The cultivation methods of spelt are very similar to that of wheat. The main problems associated with its cultivation occur in plains, in fertile soils, where the best climatic conditions and the greatest nutritional availability can cause the plant to grow excessively and make the height of the plant as well as the fragility of the head, which conditions both harvesting and pearling operations. There is generally a loss of product quality in these cases (less resistance to cooking). Hence the danger of intensifying the cultivation of spelt in these environments.

How spelt is cultivated

Rotations: spelt is inserted in succession to leguminous crops, to exploit the residual fertility from their cultivation. Being endowed with marked hardness, spelt can also follow the cultivation of another grain in fertile soils and in the presence of large rotations.

Fertility integration: it has much lower nutritional needs than other grains. A good level of residual soil fertility obtained through crop rotations can completely satisfy its needs. Precession with legumes fulfils nitrogen needs.

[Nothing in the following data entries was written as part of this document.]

(** C38: on a device that never fills up, with every appender's formatter ending in %n (so
    that a line is flushed as it is logged) and the streams of the appenders as opening left
    them, while nobody else renames, removes or closes the file a name refers to, that file
    holds what it held before followed by exactly the lines logged to its appenders, whole
    and in the order of logging, through every reopening and whatever happens to other
    files. *)
Theorem file_has_its_lines spill strftime f i l : ∀ w x,
  matches w x → w_good w → in_place f i x → Forall (leaves f) l →
  ∃ w' new, run (B := World_backend spill strftime) l w = Ok tt w' ∧
    names (w_fs w') !! f = Some i ∧ written (w_sys w') = written (w_sys w) ++ new ∧
    contents (w_fs w') i = contents (w_fs w) i ++ lines_of f (w_sys w') new.
Proof.
  intros w x Hm Hg Hp Hl.
  assert (∃ w' x', run (B := World_backend spill strftime) l w = Ok tt w' ∧ matches w' x' ∧ grew f i x x')
    as (w' & x' & E & Hm' & [Hp' _ (new & Hw & _ & Hc)]).
  { revert w x Hm Hg Hp. induction Hl as [|a l Ha Hl IH]; intros w x Hm Hg Hp.
    { exists w, x. split_and!; [done|done|by apply grew_refl]. }
    destruct (perform_run spill strftime a w x Hm Hg) as (w1 & x1 & E1 & E2 & Hm1 & Hg1).
    assert (grew f i x x1) as H1.
    { eapply perform_grew; [done|done| |exact E2]. rewrite (ma_sys _ _ Hm). apply Hg. }
    destruct (IH w1 x1 Hm1 Hg1 (gr_place _ _ _ _ H1)) as (w2 & x2 & E3 & Hm2 & H2). exists w2, x2. cbn [run].
    split_and!; [by mstep E1|done|by eapply grew_trans]. }
  exists w', new. rewrite <- (ma_sys _ _ Hm'), <- (ma_fs _ _ Hm'), <- (ma_sys _ _ Hm), <- (ma_fs _ _ Hm).
  split_and!; [done|apply Hp'|done|done].
Qed.

(** After a failed write the appender never writes again: [reopen] does not
    close a stream that failed, and opening one that is open fails. *)
Theorem failed_write_is_final spill strftime level event p w a st i :
  appenders (w_sys w) !! p = Some a → level_num (a_level a) <= level_num level → is_Some (a_formatter a) →
  a_kind a ≠ Stdout → streams w !! p = Some st → handle st = Some i → failed st = true →
  ∃ w', world_log spill strftime level event p w = Ok tt w' ∧ w_fs w' = w_fs w ∧
    streams w' !! p = Some st ∧ console w' = console w ++ error_line.
Proof.
  intros Ha Hlv [fm Hfm] Hk Hst Hh Hf. unfold world_log, FileLogAppender_log. mstep (w_call_ok _ _ _ _ (appender_at_run _ _ _ Ha)).
  destruct (a_kind a) as [|f last]; [done|]. rewrite (proj2 (Z.ltb_ge _ _)) by lia. rewrite Hfm.
  assert (reopen_stream f (w_fs w, st) = (w_fs w, st)) as Hre.
  { unfold reopen_stream, stream_open. cbn. rewrite Hf. cbn. rewrite Hh. unfold setstate. destruct st. cbn in *. by subst. }
  replace (w_set_sys (w_sys w) w) with w by by destruct w.
  assert (∃ w1, (if u64 (last + 3) <=? m_time event
    then reopen p f;; w_call (modify (set_appender p (mkAppender (File f (m_time event)) (a_level a) (m_hasFormatter a) (Some fm))))
    else mret tt) w = Ok tt w1 ∧ w_fs w1 = w_fs w ∧ streams w1 !! p = Some st ∧ console w1 = console w) as (w1 & E & H1 & H2 & H3).
  { destruct (u64 (last + 3) <=? m_time event); [|by exists w]. unfold reopen. rewrite bind_assoc.
    mstep (on_stream_run w p (reopen_stream f) st Hst). rewrite Hre. eexists. split; [reflexivity|]. cbn.
    by rewrite lookup_insert_eq. }
  mstep E. cbn [of_option]. rewrite bind_mret.
  mstep (on_stream_run w1 p (format_to spill strftime fm level event) st H2).
  rewrite format_to_failed by done. cbn [fst snd]. rewrite Hf. eexists. split; [reflexivity|]. cbn.
  by rewrite H1, H3, lookup_insert_eq.
Qed.
Definition connection_field (websocket close : bool) : list (text * text) :=
  if websocket then [] else [(txt "connection", txt (if close then "close" else "keep-alive"))].

Definition length_field (body : text) : list (text * text) :=
  match body with [] => [] | _ => [(txt "content-length", dec (zlen body))] end.

Lemma body_text_fields body : body_text body = field_lines (length_field body) ++ crlf ++ body.
Proof. destruct body; [done|]. unfold body_text, length_field. simpl. by rewrite <- !app_assoc. Qed.

Lemma connection_line_field (websocket close : bool) :
  (if websocket then [] else connection_line close) = field_lines (connection_field websocket close).
Proof. by destruct websocket, close. Qed.

(** Decimal digits. *)
Lemma pretty_N_go_digits x : ∀ s c, c ∈ txt (pretty_N_go x s) → c ∈ txt s ∨ ∃ d, c = pretty_N_char d.
Proof.
  induction (N.lt_wf_0 x) as [x _ IH]; intros s c. destruct (decide (x = 0)%N) as [->|Hx]; [by left|].
  rewrite pretty_N_go_step by lia. intros [H|H]%IH; [|by right|apply N.div_lt; lia].
  cbn in H. apply elem_of_cons in H as [->|H]; [right; eauto|by left].
Qed.

Lemma dec_digits z c : 0 <= z → c ∈ dec z → ∃ d, c = pretty_N_char d.
Proof.
  intros Hz H. destruct z as [|p|p]; [| |lia].
  - apply elem_of_cons in H as [->|H%elem_of_nil]; [by exists 0%N|done].
  - change (dec (Z.pos p)) with (txt (pretty_N_go (N.pos p) "")) in H.
    by apply pretty_N_go_digits in H as [H%elem_of_nil|H].
Qed.

Lemma dec_no_CR z : 0 <= z → CR ∉ dec z.
Proof.
  intros Hz [d Hd]%dec_digits; [|done]. revert Hd. unfold pretty_N_char, CR. by repeat case_match.
Qed.

(** *** Requests and responses *)










Definition status_line (r : HttpResponse) : text :=
  txt "HTTP/" ++ version_text (r_version r) ++ txt " " ++ dec (status_code (r_status r)) ++ txt " " ++
  match r_reason r with [] => txt (HttpStatusToString (r_status r)) | reason => reason end.

Definition response_fields (r : HttpResponse) : list (text * text) :=
  kept_headers (txt " ") (r_websocket r) (r_headers r) ++
  ((λ c, (txt "Set-Cookie", c)) <$> r_cookies r) ++
  connection_field (r_websocket r) (r_close r) ++ length_field (r_body r).

Definition version_ok (v : Z) : Prop := 0 <= v < 2 ^ 8.

Lemma version_no_CR v : version_ok v → CR ∉ version_text v.
Proof.
  intros [H _]. unfold version_text. rewrite !elem_of_app. intros [F|[F|F]]; [| |].
  - revert F. apply dec_no_CR. by apply Z.shiftr_nonneg.
  - by apply list_elem_of_singleton in F.
  - revert F. apply dec_no_CR. apply Z.land_nonneg. by right.
Qed.

Lemma connection_field_ok (websocket close : bool) : Forall field_ok (connection_field websocket close).
Proof.
  unfold connection_field. destruct websocket, close; repeat constructor; by apply (bool_decide_unpack _).
Qed.

Lemma length_field_ok body : Forall field_ok (length_field body).
Proof.
  unfold length_field. destruct body; repeat constructor; [by apply (bool_decide_unpack _)..|].
  apply dec_no_CR, zlen_nonneg.
Qed.

Lemma kept_headers_ok pre websocket m : CR ∉ pre → colon ∉ pre → Forall field_ok m →
  Forall field_ok (kept_headers pre websocket m).
Proof.
  intros H1 H2 Hm. unfold kept_headers. apply Forall_fmap, list.Forall_forall.
  intros [k v] [_ Hin]%list_elem_of_filter. apply (proj1 (list.Forall_forall _ _) Hm) in Hin as (Hk1 & Hk2 & Hv).
  unfold field_ok. simpl in *.
  rewrite !elem_of_app. tauto.
Qed.


Lemma status_no_CR s : CR ∉ txt (HttpStatusToString s) ∧ 0 <= status_code s.
Proof. destruct s; (split; [by apply (bool_decide_unpack _)|done]). Qed.
Lemma init_inv f s fd : table_ok (w_fds (the_world s)) → owned fd (w_fds (the_world s)) →
  hide fd (w_fds (the_world s)) = f → wp (init fd) s (λ ok s', ok = true ∧ inv f s' ∧ m_sock (this s') = fd).
Proof.
  intros Hok Hown Hf. pose proof Hown as (Hfd & _ & c & Hc & Hsock & Hcl). unfold Socket.init. apply wp_bind.
  destruct (get_present _ _ c (to_fds _ Hok) (proj1 Hfd) Hc) as [Hg _]. eapply wp_on_fds; [exact Hg|].
  cbv beta iota. rewrite Hsock, Hcl. cbn [negb andb]. apply wp_bind. eexists _, _. split; [reflexivity|].
  cbn [this the_world w_fds w_log].
  set (s1 := mkSt (set_sock fd (this s)) _). assert (inv f s1) as H1 by (split; [done|by right|done]).
  apply wp_bind. eapply wp_mono; [apply (wp_quiet _ f s1); [by apply steady_upd|done]|]. intros _ s2 [H2 E2].
  apply wp_bind. eapply wp_mono; [by apply (wp_quiet _ f s2 (silent_steady _ _ silent_initSock))|]. intros _ s3 [H3 E3].
  apply wp_bind. eapply wp_mono; [by apply (wp_quiet _ f s3 quiet_getLocalAddress)|]. intros _ s4 [H4 E4].
  apply wp_bind. eapply wp_mono; [by apply (wp_quiet _ f s4 quiet_getRemoteAddresses)|]. intros _ s5 [H5 E5].
  apply wp_ret. split_and!; [done|done|]. by rewrite E5, E4, E3, E2.
Qed.

(** The new socket owns the new descriptor, and the table without it is the
    one before. *)
Lemma accept_inv r s : inv r s → isValid (this s) = true →
  wp accept s (λ o s', this s' = this s ∧
    match o with
    | None => True
    | Some None => inv r s'
    | Some (Some sock) =>
        owned (m_sock sock) (w_fds (the_world s')) ∧ table_ok (w_fds (the_world s')) ∧
        hide (m_sock sock) (w_fds (the_world s')) = w_fds (the_world s)
    end).
Proof.
  intros Hi Hv. pose proof Hi as [Hok Hh Hr]. unfold Socket.accept. apply wp_get. apply wp_bind. unfold call_accept.
  apply wp_bind. eapply wp_mono; [by apply (ctx_of_inv r)|]. intros ctx s0 [-> [c ->]].
  apply wp_bind. eexists _, _. split; [reflexivity|]. cbn [this the_world w_fds w_log].
  set (f := w_fds (the_world s)) in *. set (fd := lowest_free (kernel f)).
  apply wp_bind. apply (wp_on_fds _ _ fd f); [done|]. cbn [this the_world w_fds w_log].
  unfold Hook.accept. destruct (do_io _ _ _ _ _) as [tr [[n err]|]] eqn:E; cbn [snd].
  2:{ apply wp_ret. by apply wp_ret. }
  apply accept_value in E as [->|[-> Hlt]].
  - apply wp_bind. apply wp_ret. apply wp_bind. apply (wp_on_fds _ _ tt f); [done|]. apply wp_ret, wp_ret.
    split; [done|]. by apply (inv_same r s).
  - destruct (lowest_free_spec (kernel f)) as [Hnn _]. fold fd in Hnn.
    destruct (open_spec f fd Hok eq_refl ltac:(lia)) as (c' & f' & Eg & Hok' & Hown & Hhide).
    rewrite (proj2 (Z.leb_le 0 fd)) by done. apply wp_bind.
    apply (wp_on_fds _ _ tt (set_kernel (<[fd := new_file]> (kernel f)) f)); [done|]. cbn [this the_world w_fds w_log].
    apply wp_bind. apply (wp_on_fds _ _ tt f'); [cbn [w_fds the_world]; by mstep Eg|]. apply wp_ret.
    rewrite (proj2 (Z.eqb_neq fd (-1))) by lia. apply wp_bind, wp_run_on.
    eapply wp_mono; [by apply (init_inv f)|]. intros ok s1 (-> & [H1 H2 H3] & E1). apply wp_ret. split; [done|].
    cbn [the_world]. rewrite E1 in *. split_and!; [|done|done].
    destruct H2 as [H2|H2]; rewrite E1 in H2; [lia|done].
Qed.

(** Connect records the remote address; when it returns true the families agree and the
    socket is open and connected; when it returns false with agreeing families the socket
    has no descriptor left; with different families it stays as connected as it was; no
    other descriptor changes. *)
Theorem connect_spec s addr timeout_ms :
  table_ok (w_fds (the_world s)) → holds (this s) (w_fds (the_world s)) →
  ∃ o s', connect addr timeout_ms s = Ok o s' ∧
    (is_Some o →
      table_ok (w_fds (the_world s')) ∧ holds (this s') (w_fds (the_world s')) ∧
      hide (m_sock (this s')) (w_fds (the_world s')) = hide (m_sock (this s)) (w_fds (the_world s)) ∧
      connect_outcome addr (this s) (this s') o).
Proof.
  intros Hok Hh. destruct (connect_inv _ s addr timeout_ms (Build_inv _ s Hok Hh eq_refl)) as (o & s' & E & H).
  exists o, s'. split; [done|]. intros Ho. by destruct (H Ho) as [[H1 H2 H3] H4].
Qed.
End proofs.

(** ** Programs over many sockets

    A client creates sockets, calls their methods in any order, accepts
    connections and destroys sockets.  A program ends where a call stays
    suspended. *)

Inductive method :=
| MConnect (addr : Address) (timeout_ms : Z) | MReconnect (timeout_ms : Z) | MBind (addr : Address)
| MListen (backlog : Z) | MClose
| MSend (buffer : list byte) (flags : Z) | MSendIov (buffers : list (list byte)) (flags : Z)
| MSendTo (buffer : list byte) (to : Address) (flags : Z)
| MSendToIov (buffers : list (list byte)) (to : Address) (flags : Z)
| MRecv (length flags : Z) | MRecvIov (lengths : list Z) (flags : Z)
| MRecvFrom (length : Z) (from : Address) (flags : Z) | MRecvFromIov (lengths : list Z) (from : Address) (flags : Z)
| MGetOption (level option : Z) | MSetOption (level option : Z) (value : list Z)
| MSetSendTimeout (v : Z) | MSetRecvTimeout (v : Z) | MGetSendTimeout | MGetRecvTimeout
| MGetLocalAddress | MGetRemoteAddresses | MGetError
| MCancelRead | MCancelWrite | MCancelAccept | MCancelAll.
(** The line of the rationale trail for batch [i]. *)
Definition rationale_line (cls : classifier) (i : nat) (b : list batch_entry)
    : string :=
  match cls i b with
  | Answer v =>
      ("Batch " ++ show_nat (i + 1) ++ " (" ++ show_nat (List.length b)
       ++ " files): " ++ rationale v)%string
  | Error msg =>
      ("Batch " ++ show_nat (i + 1) ++ ": Error during analysis - " ++ msg)
      %string
  end.

Fixpoint lines_from (cls : classifier) (i : nat)
    (bs : list (list batch_entry)) : list string :=
  match bs with
  | [] => []
  | b :: rest => rationale_line cls i b :: lines_from cls (S i) rest
  end.

(** The quality rollup over the qualities of successive batches that all
    returned a verdict, the first one at index [i]. *)
Fixpoint rollup_from (i : nat) (qualities : list string) (overall : string)
    : string :=
  match qualities with
  | [] => overall
  | q :: rest => rollup_from (S i) rest (update_quality i overall q)
  end.

Definition rollup (qualities : list string) : string :=
  rollup_from 0 qualities "Unknown".

End RepoScript.

(* ================================================================= *)
(** ** The GitHub-App pull-request pipeline: [analyzePullRequest] *)

Module PrApp.

(** The batching limits of [CONFIG]. *)
Definition maxBatchSize : Z := 1200000.
Definition maxFilesPerBatch : Z := 15.
Lemma driver_records_replace i pre r r' post :
  r' !! "driver_id" = r !! "driver_id" →
  length (driver_records i (pre ++ r' :: post))
  = length (driver_records i (pre ++ r :: post)).
Proof.
  intros H. rewrite !driver_records_app, !length_app. f_equal.
  unfold driver_records. rewrite !filter_cons, H.
  by destruct (decide (r !! "driver_id" = Some (VStr i))).
Qed.

Lemma driver_records_other_replace i pre r r' post :
  r !! "driver_id" ≠ Some (VStr i) → r' !! "driver_id" = r !! "driver_id" →
  driver_records i (pre ++ r' :: post) = driver_records i (pre ++ r :: post).
Proof.
  intros Hr H. rewrite !driver_records_app. f_equal.
  unfold driver_records. rewrite !filter_cons_False; [done.. |]. by rewrite H.
Qed.

(** X12.  A successful [POST /attendance] raises the [total_days] of the
    marked driver's summary by one when the pair had no record and leaves
    it as it was when the pair had one; the summary of every other
    [driver_id] is unchanged. *)
Theorem mark_then_summary
    (p : AttendanceCreate.t) (w : world) (db : database)
    (res : option doc) (db' : database) :
  wf_collection (coll "attendance" db) →
  mark_attendance p w db = (inr res, db') →
  let i := AttendanceCreate.driver_id p in
  ∃ dn s s',
    normalize_date (AttendanceCreate.date p) = inr dn
    ∧ attendance_summary i db = (inr s, db)
    ∧ attendance_summary i db' = (inr s', db')
    ∧ Summary.total_days s'
      = (Summary.total_days s
         + (if decide (records_of i dn (coll "attendance" db) = [])
            then 1 else 0))%nat
    ∧ ∀ j, j ≠ i →
           (attendance_summary j db').1 = (attendance_summary j db).1.
Proof.
  intros Hwf Hrun i.
  pose proof Hrun as Hinv.
  apply mark_attendance_success in Hinv as (o & dn & Hid & _ & Hdate & _).
  fold i in Hid.
  exists dn, (summary_of i (driver_records i (coll "attendance" db))),
    (summary_of i (driver_records i (coll "attendance" db'))).
  split; [done |].
  split; [apply attendance_summary_run; by rewrite Hid |].
  split; [apply attendance_summary_run; by rewrite Hid |].
  assert (Hother : ∀ j, j ≠ i →
            driver_records j (coll "attendance" db')
            = driver_records j (coll "attendance" db) →
            (attendance_summary j db').1 = (attendance_summary j db).1).
  { intros j Hj Heq. destruct (ObjectId j) as [oj|] eqn:Hoj.
    - rewrite !attendance_summary_run by (by rewrite Hoj). simpl. by rewrite Heq.
    - unfold attendance_summary. by rewrite Hoj. }
  cbn [summary_of Summary.total_days].
  destruct (mark_attendance_step p w db (inr res) db' Hwf Hrun)
    as [[_ Hfail] | (dn' & Hdate' & Hcase)]; [by destruct Hfail |].
  assert (dn' = dn) as -> by congruence. fold i in Hcase.
  destruct Hcase as [(pre & r & post & Hc & _ & [Hri Hrd] & Hc')
                    | (Hnone & _ & Hc')].
  - split.
    + rewrite Hc', Hc, (driver_records_replace i pre r)
        by (by apply remarked_lookup).
      rewrite decide_False; [lia |].
      intros Hnil. apply records_of_nil_Forall in Hnil.
      apply Forall_app in Hnil as [_ Hnil]. inversion Hnil as [|? ? Hr _].
      by apply Hr.
    + intros j Hj. apply Hother; [done |]. rewrite Hc', Hc.
      apply driver_records_other_replace; [| by apply remarked_lookup].
      rewrite Hri. intros [= ->]. done.
  - assert (Hnew : new_record p dn w !! "driver_id" = Some (VStr i))
      by apply (proj2 (new_record_of p dn w i dn) (conj eq_refl eq_refl)).
    split.
    + rewrite decide_True by done.
      rewrite Hc', driver_records_app, length_app. unfold driver_records at 2.
      rewrite filter_cons_True, filter_nil by done. simpl. lia.
    + intros j Hj. apply Hother; [done |].
      rewrite Hc', driver_records_app. unfold driver_records at 2.
      rewrite filter_cons_False, filter_nil, app_nil_r; [done |].
      rewrite Hnew. intros [= ->]. done.
Qed.

(** Alice's summary before and after her first mark. *)
Lemma mark_then_summary_witness :
  ∃ s s',
    attendance_summary D1 db_alice = (inr s, db_alice)
    ∧ attendance_summary D1 db_marked = (inr s', db_marked)
    ∧ Summary.total_days s' = S (Summary.total_days s).
Proof.
  destruct (mark_then_summary first_mark w2 db_alice
              (Some (serialize_doc R1)) db_marked)
    as (dn & s & s' & Hdn & Hs & Hs' & Ht & _).
  - by_computation.
  - reflexivity.
  - exists s, s'. split; [exact Hs |]. split; [exact Hs' |].
    rewrite Ht. vm_compute in Hdn. injection Hdn as <-.
    rewrite decide_True by reflexivity. lia.
Defined.

(** ** [serialize_id] *)

Lemma serialize_doc_no_id (d : doc) : d !! "_id" = None → serialize_doc d = d.
Proof. intros Hd. unfold serialize_doc. rewrite Hd. by case_bool_decide. Qed.

(** X13.  [serialize_id] applied to its own result changes nothing more;
    a document without [_id] is returned as it is, and [None] stays
    [None]. *)
Theorem serialize_id_settles (o : option doc) :
  serialize_id (serialize_id o) = serialize_id o
  ∧ (∀ d, o = Some d → d !! "_id" = None → serialize_id o = o)
  ∧ (o = None → serialize_id o = None).
Proof.
  split; [| split].
  - destruct o as [d|]; [| done]. simpl. f_equal.
    destruct (d !! "_id") as [v|] eqn:Hv.
    + rewrite (serialize_doc_has_id d v Hv).
      apply serialize_doc_no_id.
      by rewrite lookup_insert_ne, lookup_delete_eq.
    + rewrite (serialize_doc_no_id d Hv). apply (serialize_doc_no_id d Hv).
  - intros d -> Hd. simpl. by rewrite serialize_doc_no_id.
  - by intros ->.
Qed.

(** ** [GET /attendance]: the two filters together *)

Lemma filter_serialized (P : doc → Prop) `{∀ r, Decision (P r)} (c : collection) :
  (∀ d, P (serialize_doc d) ↔ P d) →
  filter P (serialize_doc <$> c) = serialize_doc <$> filter P c.
Proof.
  intros HP. induction c as [|d c IH]; [done |].
  rewrite fmap_cons. destruct (decide (P d)) as [Hd | Hd].
  - rewrite !filter_cons_True by (done || by apply HP).
    by rewrite fmap_cons, IH.
  - rewrite !filter_cons_False by (done || by rewrite HP). done.
Qed.

(** X14.  In [GET /attendance] the two filters act one on top of the
    other: with a valid [driver_id], the answer for a date and that
    [driver_id] is the answer for the date alone, in the same order,
    restricted to the objects carrying that [driver_id]. *)
Theorem get_attendance_narrows
    (date : option string) (i : string) (db : database) (by_date : list doc) :
  is_Some (ObjectId i) →
  get_attendance date None db = (inr by_date, db) →
  get_attendance date (Some i) db
  = (inr (filter (λ r : doc, r !! "driver_id" = Some (VStr i)) by_date), db).
Proof.
  intros Hid Hdate.
  assert (Hi : truthy_str (Some i) = Some i)
    by (apply truthy_str_Some; by apply ObjectId_nonempty).
  assert (Hdn : ∃ dn, match truthy_str date with
                      | Some s => ∃ d, normalize_date s = inr d ∧ dn = Some d
                      | None => dn = None
                      end).
  { destruct (truthy_str date) as [s|] eqn:Hs; [| by exists None].
    destruct (normalize_date s) as [e|d] eqn:Hd; [| by exists (Some d), d].
    unfold get_attendance in Hdate. rewrite Hs, bind_run in Hdate.
    rewrite bind_run in Hdate. unfold lift in Hdate. by rewrite Hd in Hdate. }
  destruct Hdn as [dn Hdn].
  rewrite (get_attendance_run date None dn db Hdn I) in Hdate.
  injection Hdate as <-.
  rewrite (get_attendance_run date (Some i) dn db Hdn) by (by rewrite Hi).
  rewrite Hi. do 2 f_equal.
  rewrite filter_serialized by (intros d; by rewrite serialize_doc_lookup).
  f_equal. change (truthy_str None) with (@None string).
  rewrite list_filter_filter. apply list_filter_iff.
  intros r. unfold wanted. tauto.
Qed.

(** Alice's records of 2024-01-06 in the scenario's store. *)
Lemma get_attendance_narrows_witness :
  get_attendance (Some "2024-01-06") (Some D1) db_sick
  = (inr [serialize_doc R_sick], db_sick).
Proof.
  rewrite (get_attendance_narrows (Some "2024-01-06") D1 db_sick
             [serialize_doc R_sick]).
  - reflexivity.
  - exists 1%N. reflexivity.
  - reflexivity.
Defined.

(** ** [GET /test]: what is reported when something fails *)

Lemma length_substring_le (n m : nat) (s : string) :
  (String.length (substring n m s) ≤ m)%nat.
Proof.
  revert n m. induction s as [|c s IH]; intros n m.
  - destruct n, m; simpl; lia.
  - destruct n as [|n]; simpl.
    + destruct m as [|m]; simpl; [lia |]. specialize (IH 0%nat m). lia.
    + apply IH.
Qed.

Soil tillage: the traditional preparation of the seedbed involves ploughing and refining operations. Thanks to its accentuated hardiness, coarse seed beds can be prepared, sometimes replacing ploughing with reduced tillage, such as milling and harrowing, especially with the precession of crops that renew the characteristics of the soil.

Sowing: at the same time as wheat or slightly later, sometimes until December. It is planted in rows or scattered. The recommended sowing density is about one quintal of seeds per hectare.

Weed control: spelt has rather rapid initial growth and a high competitive capacity against weeds. In many areas it is customary to sow earlier to allow the crop to quickly cover the surface. This is a characteristic of the wholesomeness of spelt, as it does not require chemical herbicides.

Harvest: spelt is harvested later than wheat, and is harvested until mid-July. The thresher must be adjusted to minimize losses due to the breaking and shelling of the very fragile heads.